- **Supplied material**

•••••

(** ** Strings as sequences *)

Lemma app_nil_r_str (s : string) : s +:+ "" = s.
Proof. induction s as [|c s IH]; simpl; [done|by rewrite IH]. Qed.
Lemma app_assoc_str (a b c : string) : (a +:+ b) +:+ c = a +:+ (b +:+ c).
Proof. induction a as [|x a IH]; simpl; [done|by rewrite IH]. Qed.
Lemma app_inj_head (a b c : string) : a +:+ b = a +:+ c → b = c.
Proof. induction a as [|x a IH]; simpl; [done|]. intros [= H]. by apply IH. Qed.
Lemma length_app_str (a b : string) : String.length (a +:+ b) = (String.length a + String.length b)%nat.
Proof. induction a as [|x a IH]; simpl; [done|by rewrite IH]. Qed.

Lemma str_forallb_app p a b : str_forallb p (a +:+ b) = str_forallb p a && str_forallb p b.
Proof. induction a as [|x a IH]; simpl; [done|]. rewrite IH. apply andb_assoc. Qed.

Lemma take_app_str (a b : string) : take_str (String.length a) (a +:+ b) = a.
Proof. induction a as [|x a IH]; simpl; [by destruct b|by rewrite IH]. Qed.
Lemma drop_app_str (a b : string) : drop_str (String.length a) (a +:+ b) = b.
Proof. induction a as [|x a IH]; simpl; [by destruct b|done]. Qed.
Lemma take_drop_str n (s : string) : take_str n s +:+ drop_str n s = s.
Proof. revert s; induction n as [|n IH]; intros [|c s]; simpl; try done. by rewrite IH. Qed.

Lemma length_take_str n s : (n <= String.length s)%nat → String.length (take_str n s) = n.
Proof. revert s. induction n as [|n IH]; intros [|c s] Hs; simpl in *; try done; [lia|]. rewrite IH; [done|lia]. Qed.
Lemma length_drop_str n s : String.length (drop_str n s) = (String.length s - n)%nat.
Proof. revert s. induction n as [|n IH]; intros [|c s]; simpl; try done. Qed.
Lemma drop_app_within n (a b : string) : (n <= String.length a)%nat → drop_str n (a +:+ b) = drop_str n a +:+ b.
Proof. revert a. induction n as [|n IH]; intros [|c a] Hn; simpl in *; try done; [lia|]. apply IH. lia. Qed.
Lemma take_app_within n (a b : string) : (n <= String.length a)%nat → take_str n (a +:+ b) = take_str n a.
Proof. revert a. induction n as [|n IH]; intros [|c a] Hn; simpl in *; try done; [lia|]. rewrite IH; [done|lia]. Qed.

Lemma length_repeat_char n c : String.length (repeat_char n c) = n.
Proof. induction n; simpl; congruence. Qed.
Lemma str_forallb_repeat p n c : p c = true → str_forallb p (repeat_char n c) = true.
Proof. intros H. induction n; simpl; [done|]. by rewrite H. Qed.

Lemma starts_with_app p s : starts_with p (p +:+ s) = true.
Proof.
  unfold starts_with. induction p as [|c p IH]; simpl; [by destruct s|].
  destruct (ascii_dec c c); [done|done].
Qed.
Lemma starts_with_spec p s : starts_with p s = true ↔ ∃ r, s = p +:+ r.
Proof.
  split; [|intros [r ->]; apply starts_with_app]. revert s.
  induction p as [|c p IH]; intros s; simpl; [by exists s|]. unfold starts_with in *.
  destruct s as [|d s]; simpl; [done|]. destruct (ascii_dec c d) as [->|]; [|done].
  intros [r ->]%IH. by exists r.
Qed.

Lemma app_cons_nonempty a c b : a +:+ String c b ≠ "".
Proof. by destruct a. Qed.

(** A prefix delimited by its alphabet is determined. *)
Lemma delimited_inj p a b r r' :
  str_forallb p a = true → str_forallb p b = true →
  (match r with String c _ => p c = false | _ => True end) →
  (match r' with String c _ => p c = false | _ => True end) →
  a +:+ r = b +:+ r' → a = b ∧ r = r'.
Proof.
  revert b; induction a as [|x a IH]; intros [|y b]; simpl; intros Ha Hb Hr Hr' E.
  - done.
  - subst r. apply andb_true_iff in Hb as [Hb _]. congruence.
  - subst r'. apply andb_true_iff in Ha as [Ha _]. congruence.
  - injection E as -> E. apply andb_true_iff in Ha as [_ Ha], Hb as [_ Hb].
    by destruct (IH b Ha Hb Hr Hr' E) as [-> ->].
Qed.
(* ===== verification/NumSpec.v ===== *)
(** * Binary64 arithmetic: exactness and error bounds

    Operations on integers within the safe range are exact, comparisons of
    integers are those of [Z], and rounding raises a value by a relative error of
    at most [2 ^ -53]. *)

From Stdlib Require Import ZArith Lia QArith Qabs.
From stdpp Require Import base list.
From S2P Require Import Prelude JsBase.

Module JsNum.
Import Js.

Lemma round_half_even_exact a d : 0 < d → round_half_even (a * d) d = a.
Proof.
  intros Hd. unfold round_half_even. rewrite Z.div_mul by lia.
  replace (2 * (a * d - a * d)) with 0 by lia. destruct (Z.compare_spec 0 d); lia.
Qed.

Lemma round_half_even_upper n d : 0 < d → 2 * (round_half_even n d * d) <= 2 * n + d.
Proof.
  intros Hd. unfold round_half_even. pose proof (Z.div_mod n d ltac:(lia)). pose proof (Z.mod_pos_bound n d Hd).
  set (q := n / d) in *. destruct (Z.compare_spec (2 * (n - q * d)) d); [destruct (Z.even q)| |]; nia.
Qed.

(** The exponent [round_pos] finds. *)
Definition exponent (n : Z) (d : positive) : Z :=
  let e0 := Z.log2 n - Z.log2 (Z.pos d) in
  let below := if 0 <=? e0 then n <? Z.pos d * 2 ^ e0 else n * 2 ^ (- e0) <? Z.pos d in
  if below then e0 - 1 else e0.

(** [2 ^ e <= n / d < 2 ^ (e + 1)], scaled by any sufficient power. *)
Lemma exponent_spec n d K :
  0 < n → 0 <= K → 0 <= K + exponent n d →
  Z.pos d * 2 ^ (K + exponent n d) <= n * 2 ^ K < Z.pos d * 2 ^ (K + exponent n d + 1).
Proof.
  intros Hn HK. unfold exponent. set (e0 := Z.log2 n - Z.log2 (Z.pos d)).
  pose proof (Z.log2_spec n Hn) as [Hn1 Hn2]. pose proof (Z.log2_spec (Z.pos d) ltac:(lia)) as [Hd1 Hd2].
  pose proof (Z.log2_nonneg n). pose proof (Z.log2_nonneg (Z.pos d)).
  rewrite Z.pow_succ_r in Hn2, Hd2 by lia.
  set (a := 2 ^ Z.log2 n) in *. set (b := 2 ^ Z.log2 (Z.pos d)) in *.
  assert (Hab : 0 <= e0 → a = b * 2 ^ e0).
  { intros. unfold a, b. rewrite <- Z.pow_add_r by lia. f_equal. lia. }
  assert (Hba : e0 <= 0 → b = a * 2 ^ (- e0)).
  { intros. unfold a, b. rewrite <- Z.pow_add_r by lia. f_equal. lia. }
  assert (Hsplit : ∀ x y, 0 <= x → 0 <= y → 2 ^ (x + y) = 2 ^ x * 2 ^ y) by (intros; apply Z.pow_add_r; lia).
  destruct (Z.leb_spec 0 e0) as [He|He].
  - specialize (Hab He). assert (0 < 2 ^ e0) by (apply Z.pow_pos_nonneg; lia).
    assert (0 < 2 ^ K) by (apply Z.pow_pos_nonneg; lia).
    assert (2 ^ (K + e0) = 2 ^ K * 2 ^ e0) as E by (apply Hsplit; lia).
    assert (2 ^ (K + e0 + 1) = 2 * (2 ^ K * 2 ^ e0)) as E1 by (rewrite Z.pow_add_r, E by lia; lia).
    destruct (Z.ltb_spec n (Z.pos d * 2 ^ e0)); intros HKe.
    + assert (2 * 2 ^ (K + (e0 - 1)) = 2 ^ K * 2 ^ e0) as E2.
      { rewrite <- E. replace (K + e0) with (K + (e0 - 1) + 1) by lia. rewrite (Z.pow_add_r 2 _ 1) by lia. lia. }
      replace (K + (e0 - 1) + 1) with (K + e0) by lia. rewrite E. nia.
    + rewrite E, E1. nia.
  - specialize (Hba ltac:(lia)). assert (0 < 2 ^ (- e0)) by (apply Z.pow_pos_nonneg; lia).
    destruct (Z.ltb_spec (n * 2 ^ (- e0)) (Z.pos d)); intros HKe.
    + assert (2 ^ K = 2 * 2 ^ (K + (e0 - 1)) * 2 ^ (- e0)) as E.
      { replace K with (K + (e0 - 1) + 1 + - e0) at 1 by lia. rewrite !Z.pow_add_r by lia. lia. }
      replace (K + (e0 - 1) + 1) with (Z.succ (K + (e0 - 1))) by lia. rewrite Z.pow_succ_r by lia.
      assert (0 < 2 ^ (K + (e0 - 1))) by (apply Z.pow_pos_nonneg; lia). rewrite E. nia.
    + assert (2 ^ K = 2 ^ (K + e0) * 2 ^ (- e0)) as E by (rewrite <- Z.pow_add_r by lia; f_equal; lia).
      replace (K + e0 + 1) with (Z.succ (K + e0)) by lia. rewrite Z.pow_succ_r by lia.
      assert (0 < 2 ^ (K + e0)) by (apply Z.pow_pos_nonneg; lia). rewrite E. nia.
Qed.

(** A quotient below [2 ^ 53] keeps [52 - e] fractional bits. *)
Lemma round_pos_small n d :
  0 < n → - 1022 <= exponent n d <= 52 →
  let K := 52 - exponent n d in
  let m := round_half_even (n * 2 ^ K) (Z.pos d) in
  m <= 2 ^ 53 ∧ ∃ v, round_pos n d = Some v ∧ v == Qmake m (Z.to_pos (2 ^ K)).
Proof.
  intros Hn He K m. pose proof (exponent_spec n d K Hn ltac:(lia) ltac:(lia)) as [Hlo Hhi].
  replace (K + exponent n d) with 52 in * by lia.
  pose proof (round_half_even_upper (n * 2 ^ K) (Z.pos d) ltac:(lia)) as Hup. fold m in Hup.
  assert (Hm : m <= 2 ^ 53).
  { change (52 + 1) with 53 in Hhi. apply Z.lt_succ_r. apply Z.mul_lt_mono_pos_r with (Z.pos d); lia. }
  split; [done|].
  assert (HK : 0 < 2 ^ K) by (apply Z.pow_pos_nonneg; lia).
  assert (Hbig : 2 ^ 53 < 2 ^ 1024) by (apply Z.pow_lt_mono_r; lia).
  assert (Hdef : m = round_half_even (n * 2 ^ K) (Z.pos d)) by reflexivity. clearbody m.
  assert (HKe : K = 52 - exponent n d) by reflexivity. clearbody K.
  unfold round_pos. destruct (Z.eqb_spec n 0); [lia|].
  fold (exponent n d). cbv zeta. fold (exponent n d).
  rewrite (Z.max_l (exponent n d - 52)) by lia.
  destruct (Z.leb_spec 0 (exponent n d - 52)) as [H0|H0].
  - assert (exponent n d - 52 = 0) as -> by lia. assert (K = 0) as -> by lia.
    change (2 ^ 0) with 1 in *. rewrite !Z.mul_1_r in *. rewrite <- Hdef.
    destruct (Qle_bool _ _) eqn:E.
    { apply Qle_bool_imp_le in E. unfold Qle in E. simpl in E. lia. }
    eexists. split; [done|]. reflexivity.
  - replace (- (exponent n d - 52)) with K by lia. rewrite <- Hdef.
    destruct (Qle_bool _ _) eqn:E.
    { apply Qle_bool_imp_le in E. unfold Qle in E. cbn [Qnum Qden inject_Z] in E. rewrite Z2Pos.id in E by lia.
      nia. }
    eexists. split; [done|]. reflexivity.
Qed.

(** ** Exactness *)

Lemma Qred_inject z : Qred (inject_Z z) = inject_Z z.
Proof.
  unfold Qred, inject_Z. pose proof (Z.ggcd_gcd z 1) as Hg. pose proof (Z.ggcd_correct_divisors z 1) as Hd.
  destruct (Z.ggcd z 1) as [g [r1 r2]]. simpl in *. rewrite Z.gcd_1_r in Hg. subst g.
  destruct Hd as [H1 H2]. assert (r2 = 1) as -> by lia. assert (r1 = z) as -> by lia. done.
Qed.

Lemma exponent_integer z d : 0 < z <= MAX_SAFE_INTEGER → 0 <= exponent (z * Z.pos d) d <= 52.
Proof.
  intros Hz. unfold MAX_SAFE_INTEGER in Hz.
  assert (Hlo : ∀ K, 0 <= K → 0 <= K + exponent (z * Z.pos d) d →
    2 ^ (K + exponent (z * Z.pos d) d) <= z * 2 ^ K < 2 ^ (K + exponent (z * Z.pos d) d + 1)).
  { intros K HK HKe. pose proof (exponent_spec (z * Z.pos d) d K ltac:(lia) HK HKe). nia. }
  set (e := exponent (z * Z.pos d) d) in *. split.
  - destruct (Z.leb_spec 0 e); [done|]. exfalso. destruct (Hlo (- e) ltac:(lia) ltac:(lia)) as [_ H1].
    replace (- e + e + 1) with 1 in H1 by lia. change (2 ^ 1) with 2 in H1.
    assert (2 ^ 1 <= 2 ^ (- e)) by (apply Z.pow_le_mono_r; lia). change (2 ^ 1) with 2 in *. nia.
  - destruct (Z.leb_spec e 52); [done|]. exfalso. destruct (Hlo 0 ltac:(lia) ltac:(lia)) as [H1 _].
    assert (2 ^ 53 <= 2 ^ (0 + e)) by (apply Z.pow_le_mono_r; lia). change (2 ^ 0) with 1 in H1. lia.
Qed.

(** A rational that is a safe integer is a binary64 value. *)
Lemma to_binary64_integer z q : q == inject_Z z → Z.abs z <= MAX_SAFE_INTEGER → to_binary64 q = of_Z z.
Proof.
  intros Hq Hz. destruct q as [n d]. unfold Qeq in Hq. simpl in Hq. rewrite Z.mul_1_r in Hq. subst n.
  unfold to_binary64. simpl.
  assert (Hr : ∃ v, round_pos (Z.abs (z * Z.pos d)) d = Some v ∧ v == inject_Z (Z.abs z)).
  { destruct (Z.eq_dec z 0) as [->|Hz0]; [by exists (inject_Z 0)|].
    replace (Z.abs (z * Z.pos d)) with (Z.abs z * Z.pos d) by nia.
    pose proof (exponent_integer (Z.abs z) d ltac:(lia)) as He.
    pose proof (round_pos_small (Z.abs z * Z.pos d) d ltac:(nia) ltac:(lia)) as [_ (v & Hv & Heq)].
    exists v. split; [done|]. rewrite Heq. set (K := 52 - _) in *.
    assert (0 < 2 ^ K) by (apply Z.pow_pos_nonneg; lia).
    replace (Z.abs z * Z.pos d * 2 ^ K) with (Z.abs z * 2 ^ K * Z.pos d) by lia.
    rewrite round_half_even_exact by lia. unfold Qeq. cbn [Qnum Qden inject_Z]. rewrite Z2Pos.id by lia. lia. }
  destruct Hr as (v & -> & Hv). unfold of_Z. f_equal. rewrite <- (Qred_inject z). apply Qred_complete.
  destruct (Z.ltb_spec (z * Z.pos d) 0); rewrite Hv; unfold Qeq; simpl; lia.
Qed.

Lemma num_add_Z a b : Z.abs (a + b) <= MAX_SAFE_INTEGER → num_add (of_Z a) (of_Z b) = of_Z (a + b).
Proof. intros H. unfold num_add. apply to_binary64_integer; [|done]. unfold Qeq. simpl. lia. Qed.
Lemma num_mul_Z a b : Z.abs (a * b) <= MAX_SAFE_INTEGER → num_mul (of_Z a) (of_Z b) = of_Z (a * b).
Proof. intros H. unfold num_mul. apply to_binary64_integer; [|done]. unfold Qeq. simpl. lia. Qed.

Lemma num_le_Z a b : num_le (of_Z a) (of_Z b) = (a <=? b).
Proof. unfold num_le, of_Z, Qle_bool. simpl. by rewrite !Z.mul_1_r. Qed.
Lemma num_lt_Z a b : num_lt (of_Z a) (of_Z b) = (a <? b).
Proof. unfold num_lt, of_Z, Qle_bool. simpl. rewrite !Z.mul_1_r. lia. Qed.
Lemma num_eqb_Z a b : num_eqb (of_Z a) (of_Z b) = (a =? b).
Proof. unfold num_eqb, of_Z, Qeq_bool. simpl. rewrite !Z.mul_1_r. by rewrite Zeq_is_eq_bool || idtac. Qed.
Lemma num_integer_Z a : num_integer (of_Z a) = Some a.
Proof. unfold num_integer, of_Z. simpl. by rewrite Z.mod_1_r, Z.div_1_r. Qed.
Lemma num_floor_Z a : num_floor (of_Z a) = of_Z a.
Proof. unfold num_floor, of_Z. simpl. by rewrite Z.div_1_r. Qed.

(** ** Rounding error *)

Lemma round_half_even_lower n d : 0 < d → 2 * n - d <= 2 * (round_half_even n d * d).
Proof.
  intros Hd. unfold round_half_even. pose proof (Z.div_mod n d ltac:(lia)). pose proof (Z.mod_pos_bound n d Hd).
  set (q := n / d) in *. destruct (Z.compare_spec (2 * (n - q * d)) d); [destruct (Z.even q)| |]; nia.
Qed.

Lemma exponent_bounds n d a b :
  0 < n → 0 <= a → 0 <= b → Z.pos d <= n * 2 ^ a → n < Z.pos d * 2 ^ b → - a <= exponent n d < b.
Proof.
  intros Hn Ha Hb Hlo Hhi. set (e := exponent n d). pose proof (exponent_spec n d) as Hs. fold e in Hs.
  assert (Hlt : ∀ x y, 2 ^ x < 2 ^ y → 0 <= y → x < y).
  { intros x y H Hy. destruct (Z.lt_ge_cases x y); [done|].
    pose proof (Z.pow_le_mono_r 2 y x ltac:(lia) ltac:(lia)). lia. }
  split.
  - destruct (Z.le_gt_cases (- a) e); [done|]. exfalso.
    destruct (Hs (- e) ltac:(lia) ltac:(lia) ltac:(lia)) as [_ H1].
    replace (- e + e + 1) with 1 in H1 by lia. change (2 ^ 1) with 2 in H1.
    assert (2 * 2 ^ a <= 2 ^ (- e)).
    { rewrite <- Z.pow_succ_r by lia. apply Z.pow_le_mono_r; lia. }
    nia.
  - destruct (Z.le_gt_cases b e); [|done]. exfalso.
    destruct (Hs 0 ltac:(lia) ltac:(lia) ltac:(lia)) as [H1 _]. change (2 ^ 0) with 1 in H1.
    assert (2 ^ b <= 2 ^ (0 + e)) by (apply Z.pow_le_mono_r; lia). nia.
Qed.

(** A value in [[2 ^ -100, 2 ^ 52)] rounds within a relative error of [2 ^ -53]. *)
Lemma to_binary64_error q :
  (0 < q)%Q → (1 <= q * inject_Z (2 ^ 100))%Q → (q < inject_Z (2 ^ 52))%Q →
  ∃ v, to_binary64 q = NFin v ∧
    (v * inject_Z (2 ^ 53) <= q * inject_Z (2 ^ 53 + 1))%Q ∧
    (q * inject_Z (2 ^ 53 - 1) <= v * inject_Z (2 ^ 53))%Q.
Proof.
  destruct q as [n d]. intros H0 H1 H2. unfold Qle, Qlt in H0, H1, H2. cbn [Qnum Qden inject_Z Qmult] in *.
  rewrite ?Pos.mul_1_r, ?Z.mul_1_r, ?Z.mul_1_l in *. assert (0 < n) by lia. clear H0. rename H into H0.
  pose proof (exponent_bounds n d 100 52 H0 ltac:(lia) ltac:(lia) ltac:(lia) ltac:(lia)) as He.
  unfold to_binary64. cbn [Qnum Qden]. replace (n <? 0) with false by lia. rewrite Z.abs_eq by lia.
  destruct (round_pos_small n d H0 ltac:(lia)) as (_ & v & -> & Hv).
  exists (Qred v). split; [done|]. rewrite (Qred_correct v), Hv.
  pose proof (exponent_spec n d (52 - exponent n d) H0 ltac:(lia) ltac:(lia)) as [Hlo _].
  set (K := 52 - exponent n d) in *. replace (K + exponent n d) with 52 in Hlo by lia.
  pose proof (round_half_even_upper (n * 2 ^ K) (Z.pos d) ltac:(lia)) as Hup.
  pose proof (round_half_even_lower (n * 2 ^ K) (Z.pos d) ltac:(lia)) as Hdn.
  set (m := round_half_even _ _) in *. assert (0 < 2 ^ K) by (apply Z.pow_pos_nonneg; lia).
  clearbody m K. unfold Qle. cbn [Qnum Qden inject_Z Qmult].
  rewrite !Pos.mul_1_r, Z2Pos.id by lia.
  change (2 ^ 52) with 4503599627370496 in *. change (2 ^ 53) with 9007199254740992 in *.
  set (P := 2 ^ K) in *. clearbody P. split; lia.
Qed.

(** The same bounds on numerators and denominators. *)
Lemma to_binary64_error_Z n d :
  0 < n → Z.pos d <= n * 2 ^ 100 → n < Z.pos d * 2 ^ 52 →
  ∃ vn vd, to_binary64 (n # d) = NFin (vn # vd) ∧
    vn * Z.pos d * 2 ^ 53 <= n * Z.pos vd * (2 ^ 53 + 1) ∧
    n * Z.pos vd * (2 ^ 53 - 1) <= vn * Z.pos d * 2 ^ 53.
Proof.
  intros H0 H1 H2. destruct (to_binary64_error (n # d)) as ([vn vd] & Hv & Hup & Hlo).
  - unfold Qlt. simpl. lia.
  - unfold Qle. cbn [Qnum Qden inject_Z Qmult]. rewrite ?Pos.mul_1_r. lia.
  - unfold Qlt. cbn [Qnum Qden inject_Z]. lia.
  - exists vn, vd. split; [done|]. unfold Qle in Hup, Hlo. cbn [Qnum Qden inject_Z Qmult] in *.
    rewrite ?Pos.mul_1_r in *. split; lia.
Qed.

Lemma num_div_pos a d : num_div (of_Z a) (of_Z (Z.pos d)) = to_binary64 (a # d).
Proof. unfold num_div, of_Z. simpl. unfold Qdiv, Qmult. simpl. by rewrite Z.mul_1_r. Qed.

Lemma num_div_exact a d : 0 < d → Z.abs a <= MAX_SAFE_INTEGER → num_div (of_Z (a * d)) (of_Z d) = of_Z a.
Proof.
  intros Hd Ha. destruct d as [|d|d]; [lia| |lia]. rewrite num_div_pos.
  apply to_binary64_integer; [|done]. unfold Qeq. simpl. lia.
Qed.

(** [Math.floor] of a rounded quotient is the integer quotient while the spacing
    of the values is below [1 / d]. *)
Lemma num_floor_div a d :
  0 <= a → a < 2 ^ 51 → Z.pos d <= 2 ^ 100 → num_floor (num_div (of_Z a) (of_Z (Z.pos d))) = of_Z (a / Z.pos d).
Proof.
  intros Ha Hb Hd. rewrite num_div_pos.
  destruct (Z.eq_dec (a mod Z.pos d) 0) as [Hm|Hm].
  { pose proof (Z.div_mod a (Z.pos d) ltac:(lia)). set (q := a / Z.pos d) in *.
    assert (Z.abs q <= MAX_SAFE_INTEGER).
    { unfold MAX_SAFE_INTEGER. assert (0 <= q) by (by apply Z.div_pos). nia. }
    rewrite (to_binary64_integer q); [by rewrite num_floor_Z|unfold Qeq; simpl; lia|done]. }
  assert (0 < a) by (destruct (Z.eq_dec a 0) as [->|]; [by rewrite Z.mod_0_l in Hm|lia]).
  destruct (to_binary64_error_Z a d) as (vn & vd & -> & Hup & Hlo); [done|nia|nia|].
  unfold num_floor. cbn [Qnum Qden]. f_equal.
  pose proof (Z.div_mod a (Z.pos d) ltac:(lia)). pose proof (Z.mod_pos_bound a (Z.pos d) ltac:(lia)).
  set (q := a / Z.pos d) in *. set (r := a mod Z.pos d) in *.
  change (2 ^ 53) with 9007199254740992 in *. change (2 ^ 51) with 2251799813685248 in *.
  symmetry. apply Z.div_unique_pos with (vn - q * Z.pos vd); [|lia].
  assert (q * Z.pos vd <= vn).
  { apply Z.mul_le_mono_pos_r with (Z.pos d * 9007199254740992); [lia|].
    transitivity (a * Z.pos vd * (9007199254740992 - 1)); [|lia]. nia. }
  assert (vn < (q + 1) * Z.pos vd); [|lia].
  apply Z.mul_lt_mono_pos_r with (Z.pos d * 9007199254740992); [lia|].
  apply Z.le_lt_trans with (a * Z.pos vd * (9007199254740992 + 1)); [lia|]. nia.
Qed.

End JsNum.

•••••

Pull each line containing the word "false" out of the data above.

  (match r with String c _ => p c = false | _ => True end) →
  (match r' with String c _ => p c = false | _ => True end) →
  unfold to_binary64. cbn [Qnum Qden]. replace (n <? 0) with false by lia. rewrite Z.abs_eq by lia.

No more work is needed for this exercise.